(SOURCE DATA):
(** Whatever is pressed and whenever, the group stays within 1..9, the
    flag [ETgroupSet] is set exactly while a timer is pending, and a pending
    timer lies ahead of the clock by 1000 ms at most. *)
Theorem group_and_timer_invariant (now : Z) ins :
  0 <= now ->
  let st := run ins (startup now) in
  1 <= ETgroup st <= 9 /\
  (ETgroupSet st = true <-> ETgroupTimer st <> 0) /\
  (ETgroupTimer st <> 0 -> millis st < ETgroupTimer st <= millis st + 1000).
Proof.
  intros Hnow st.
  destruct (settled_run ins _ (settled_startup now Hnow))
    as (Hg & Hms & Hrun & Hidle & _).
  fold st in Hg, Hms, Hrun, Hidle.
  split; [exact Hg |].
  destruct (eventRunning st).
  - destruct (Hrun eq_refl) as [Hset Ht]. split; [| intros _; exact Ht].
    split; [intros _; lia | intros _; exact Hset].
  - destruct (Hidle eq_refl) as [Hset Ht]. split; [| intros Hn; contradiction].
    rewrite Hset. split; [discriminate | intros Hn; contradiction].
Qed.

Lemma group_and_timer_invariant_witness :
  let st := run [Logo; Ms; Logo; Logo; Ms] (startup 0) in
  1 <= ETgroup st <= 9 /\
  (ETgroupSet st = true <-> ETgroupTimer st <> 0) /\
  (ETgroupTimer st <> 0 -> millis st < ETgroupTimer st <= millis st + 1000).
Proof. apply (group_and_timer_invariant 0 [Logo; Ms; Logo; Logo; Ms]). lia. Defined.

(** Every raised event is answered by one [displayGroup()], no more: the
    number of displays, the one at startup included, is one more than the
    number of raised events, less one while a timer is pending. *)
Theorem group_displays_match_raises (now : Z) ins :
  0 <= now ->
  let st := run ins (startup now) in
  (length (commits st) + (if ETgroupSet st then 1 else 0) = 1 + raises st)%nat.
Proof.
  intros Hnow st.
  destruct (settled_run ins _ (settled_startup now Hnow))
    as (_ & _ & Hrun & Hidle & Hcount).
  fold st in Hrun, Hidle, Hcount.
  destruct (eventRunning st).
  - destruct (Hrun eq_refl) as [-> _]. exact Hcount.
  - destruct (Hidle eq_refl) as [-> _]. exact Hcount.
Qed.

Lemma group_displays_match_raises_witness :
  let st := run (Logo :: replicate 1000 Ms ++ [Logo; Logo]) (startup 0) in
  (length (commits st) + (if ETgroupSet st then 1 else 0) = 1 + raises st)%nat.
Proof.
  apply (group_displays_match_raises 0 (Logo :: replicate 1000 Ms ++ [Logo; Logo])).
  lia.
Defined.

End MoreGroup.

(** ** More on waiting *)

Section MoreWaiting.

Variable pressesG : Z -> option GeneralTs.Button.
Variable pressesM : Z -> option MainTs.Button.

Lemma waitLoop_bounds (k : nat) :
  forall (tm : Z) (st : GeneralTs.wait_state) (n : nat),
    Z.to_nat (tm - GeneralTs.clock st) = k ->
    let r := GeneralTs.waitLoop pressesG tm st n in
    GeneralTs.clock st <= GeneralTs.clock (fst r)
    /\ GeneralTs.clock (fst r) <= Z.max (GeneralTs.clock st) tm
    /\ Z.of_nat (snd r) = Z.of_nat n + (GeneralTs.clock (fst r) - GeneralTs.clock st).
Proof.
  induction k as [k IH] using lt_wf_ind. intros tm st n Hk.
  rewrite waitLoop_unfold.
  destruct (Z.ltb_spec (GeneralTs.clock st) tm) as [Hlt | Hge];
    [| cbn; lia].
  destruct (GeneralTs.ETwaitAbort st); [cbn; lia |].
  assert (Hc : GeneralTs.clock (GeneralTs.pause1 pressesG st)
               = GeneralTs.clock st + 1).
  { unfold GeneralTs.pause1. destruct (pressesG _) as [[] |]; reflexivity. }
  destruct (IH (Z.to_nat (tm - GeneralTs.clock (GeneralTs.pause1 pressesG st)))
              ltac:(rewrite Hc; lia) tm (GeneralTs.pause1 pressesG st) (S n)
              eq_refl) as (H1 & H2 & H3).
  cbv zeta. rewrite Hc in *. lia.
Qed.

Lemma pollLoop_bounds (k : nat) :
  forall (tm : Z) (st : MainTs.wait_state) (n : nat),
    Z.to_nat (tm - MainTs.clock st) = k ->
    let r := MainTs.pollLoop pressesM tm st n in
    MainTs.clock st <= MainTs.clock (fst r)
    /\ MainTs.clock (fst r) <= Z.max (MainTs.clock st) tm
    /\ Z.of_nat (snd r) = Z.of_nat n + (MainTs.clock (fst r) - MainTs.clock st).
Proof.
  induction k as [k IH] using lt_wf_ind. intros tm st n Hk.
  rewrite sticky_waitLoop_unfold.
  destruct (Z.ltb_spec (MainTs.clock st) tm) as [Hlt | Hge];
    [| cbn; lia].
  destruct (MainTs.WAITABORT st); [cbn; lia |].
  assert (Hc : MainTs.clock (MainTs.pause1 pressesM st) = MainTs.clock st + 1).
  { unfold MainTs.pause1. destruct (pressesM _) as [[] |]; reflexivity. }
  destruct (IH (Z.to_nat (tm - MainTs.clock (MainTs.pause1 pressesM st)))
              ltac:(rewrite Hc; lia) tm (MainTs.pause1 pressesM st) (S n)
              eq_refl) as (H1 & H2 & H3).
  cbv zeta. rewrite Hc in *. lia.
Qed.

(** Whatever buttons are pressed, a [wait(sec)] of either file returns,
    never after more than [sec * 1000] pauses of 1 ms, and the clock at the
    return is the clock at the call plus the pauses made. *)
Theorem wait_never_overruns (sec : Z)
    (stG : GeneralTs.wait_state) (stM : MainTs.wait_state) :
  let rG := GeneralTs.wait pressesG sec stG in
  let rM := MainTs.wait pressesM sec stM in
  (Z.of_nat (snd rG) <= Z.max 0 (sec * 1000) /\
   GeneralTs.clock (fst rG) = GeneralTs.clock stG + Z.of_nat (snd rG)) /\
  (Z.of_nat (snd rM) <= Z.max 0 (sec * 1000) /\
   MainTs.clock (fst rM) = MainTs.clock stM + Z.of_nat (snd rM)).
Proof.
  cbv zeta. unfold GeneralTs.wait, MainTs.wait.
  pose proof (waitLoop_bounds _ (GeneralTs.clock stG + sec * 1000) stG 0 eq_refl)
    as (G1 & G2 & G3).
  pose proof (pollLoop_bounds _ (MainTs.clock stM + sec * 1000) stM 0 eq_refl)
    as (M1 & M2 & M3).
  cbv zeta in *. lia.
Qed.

(WHAT YOU WILL DO):
Transcribe the opening lines of the listing exactly, please. Stop after the line that contains "Theorem group_and_timer_invariant (now".

(ANSWER SPACE):
(** Whatever is pressed and whenever, the group stays within 1..9, the
    flag [ETgroupSet] is set exactly while a timer is pending, and a pending
    timer lies ahead of the clock by 1000 ms at most. *)
Theorem group_and_timer_invariant (now : Z) ins :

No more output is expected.